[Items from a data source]
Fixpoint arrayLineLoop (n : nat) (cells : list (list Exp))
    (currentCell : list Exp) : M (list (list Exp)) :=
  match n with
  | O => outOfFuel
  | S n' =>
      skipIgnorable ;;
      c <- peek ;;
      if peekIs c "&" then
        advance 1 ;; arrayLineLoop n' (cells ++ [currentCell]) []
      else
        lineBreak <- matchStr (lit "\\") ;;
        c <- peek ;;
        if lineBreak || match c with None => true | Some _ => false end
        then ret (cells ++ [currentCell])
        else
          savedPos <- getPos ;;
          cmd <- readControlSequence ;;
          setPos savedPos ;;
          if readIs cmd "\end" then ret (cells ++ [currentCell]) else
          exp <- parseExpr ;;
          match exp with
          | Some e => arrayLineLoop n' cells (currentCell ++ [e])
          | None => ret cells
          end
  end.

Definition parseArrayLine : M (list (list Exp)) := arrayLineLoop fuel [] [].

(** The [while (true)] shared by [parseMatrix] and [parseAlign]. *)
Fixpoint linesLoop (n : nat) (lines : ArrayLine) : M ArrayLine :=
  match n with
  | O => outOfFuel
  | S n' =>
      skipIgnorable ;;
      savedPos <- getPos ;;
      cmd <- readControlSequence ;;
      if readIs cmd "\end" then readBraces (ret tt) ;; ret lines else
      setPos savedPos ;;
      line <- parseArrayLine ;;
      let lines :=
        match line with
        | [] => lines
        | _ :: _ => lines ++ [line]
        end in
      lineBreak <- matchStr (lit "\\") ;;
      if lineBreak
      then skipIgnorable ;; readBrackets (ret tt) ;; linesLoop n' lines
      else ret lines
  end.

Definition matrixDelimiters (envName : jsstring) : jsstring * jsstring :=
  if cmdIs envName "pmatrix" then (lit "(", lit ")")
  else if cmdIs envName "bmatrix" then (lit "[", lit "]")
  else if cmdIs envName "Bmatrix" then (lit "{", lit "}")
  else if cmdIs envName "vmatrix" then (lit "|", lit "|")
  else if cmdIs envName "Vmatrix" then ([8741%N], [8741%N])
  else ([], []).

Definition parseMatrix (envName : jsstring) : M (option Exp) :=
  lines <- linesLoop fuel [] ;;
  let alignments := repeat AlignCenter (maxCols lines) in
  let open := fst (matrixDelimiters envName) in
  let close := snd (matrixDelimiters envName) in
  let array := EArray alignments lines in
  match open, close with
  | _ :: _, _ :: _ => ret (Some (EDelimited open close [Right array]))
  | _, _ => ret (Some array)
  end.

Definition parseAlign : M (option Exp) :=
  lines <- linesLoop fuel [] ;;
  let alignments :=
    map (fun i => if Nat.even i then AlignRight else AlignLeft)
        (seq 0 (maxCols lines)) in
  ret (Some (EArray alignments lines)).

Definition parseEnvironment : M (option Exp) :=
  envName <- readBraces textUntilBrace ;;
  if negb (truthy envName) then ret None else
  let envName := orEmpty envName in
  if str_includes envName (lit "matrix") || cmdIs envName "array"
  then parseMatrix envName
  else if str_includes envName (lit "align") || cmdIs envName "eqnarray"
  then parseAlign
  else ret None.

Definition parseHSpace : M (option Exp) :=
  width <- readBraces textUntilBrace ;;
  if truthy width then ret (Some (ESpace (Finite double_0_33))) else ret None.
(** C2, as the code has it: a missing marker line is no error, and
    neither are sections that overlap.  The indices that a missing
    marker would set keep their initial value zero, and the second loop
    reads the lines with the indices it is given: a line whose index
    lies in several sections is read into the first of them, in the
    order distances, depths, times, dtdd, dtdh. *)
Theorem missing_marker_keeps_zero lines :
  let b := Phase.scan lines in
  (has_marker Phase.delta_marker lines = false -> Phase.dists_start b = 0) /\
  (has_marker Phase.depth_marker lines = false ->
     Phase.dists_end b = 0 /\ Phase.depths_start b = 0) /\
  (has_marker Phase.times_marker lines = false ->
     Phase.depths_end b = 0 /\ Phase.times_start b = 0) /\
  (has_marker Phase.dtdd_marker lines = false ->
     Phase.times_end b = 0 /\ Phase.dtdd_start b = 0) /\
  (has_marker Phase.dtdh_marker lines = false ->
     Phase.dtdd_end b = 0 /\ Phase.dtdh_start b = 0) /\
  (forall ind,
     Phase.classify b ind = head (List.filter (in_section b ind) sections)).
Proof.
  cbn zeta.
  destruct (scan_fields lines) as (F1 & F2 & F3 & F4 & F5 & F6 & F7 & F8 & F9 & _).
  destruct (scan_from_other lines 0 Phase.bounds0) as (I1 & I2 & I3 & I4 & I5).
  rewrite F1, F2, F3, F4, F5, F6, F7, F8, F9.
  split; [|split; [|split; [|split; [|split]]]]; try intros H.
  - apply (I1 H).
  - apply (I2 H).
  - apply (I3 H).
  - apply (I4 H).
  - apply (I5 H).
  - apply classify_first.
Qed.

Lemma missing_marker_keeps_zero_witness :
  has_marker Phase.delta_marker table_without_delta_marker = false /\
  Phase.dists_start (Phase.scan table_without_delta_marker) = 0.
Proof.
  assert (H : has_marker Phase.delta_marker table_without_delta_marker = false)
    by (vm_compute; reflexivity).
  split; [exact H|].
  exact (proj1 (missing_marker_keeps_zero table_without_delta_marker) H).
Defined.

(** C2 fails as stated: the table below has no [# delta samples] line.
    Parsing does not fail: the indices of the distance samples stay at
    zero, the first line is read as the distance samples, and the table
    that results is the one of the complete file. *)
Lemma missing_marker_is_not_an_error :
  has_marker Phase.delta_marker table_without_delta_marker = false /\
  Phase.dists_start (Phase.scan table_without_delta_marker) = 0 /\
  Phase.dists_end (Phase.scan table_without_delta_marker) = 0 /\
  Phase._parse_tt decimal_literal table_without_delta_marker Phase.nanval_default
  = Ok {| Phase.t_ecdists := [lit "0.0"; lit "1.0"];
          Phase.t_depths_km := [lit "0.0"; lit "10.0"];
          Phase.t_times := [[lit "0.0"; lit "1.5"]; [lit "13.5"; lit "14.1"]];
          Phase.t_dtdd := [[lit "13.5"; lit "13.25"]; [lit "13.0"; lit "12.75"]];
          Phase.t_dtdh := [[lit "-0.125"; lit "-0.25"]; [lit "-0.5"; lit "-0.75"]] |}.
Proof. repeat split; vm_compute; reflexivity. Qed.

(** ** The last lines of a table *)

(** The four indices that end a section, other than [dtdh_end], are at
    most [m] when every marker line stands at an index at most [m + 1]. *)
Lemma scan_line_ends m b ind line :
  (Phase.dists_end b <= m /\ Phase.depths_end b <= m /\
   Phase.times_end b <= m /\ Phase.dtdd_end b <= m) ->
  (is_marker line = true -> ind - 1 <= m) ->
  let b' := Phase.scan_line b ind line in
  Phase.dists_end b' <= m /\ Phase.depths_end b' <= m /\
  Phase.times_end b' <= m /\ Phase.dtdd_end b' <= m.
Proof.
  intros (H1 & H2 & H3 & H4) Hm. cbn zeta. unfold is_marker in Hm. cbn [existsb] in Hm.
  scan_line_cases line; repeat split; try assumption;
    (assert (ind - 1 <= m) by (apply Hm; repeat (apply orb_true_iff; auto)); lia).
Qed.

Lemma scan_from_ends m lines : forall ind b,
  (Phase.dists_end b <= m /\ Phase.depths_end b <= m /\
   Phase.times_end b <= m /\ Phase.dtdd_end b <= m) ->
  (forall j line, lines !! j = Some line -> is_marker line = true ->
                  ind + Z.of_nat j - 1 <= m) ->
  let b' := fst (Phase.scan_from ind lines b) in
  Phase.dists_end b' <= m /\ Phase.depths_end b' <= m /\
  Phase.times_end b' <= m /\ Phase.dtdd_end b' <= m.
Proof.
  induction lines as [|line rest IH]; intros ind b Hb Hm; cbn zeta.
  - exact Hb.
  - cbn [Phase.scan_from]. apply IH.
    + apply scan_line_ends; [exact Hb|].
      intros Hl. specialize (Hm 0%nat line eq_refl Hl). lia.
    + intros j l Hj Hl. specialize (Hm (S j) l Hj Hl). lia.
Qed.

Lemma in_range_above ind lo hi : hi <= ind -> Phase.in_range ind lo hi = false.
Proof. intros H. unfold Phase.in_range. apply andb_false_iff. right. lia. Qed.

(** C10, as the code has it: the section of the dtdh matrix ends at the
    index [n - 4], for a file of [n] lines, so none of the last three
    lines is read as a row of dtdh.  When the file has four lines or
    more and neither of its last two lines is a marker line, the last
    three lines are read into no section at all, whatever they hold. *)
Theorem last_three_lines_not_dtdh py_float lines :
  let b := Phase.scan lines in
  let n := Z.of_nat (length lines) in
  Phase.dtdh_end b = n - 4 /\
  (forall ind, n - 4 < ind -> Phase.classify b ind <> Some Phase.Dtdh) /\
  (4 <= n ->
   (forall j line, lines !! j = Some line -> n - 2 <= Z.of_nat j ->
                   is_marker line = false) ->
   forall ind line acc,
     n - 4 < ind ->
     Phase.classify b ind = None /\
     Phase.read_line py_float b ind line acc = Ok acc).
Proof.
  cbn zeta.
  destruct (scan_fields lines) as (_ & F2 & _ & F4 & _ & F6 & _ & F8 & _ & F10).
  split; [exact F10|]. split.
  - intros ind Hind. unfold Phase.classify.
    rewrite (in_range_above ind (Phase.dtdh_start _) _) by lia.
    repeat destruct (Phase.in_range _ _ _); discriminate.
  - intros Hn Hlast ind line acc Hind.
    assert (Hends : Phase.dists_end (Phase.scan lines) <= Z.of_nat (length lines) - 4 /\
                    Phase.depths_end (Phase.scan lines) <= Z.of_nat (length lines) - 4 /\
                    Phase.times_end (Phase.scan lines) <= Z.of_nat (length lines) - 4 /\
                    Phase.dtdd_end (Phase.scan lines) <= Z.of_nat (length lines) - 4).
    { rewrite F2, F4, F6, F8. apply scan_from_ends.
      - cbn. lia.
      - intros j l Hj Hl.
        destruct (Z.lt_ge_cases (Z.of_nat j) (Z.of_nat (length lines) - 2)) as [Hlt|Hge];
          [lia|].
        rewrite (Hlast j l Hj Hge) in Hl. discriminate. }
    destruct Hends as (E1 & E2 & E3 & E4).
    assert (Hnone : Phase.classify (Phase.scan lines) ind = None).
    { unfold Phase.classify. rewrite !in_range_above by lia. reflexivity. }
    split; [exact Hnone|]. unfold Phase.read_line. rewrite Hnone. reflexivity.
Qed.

Your instructions:
Scan the records above for the string "width", then report every line that contains it.

Result:
  width <- readBraces textUntilBrace ;;
  if truthy width then ret (Some (ESpace (Finite double_0_33))) else ret None.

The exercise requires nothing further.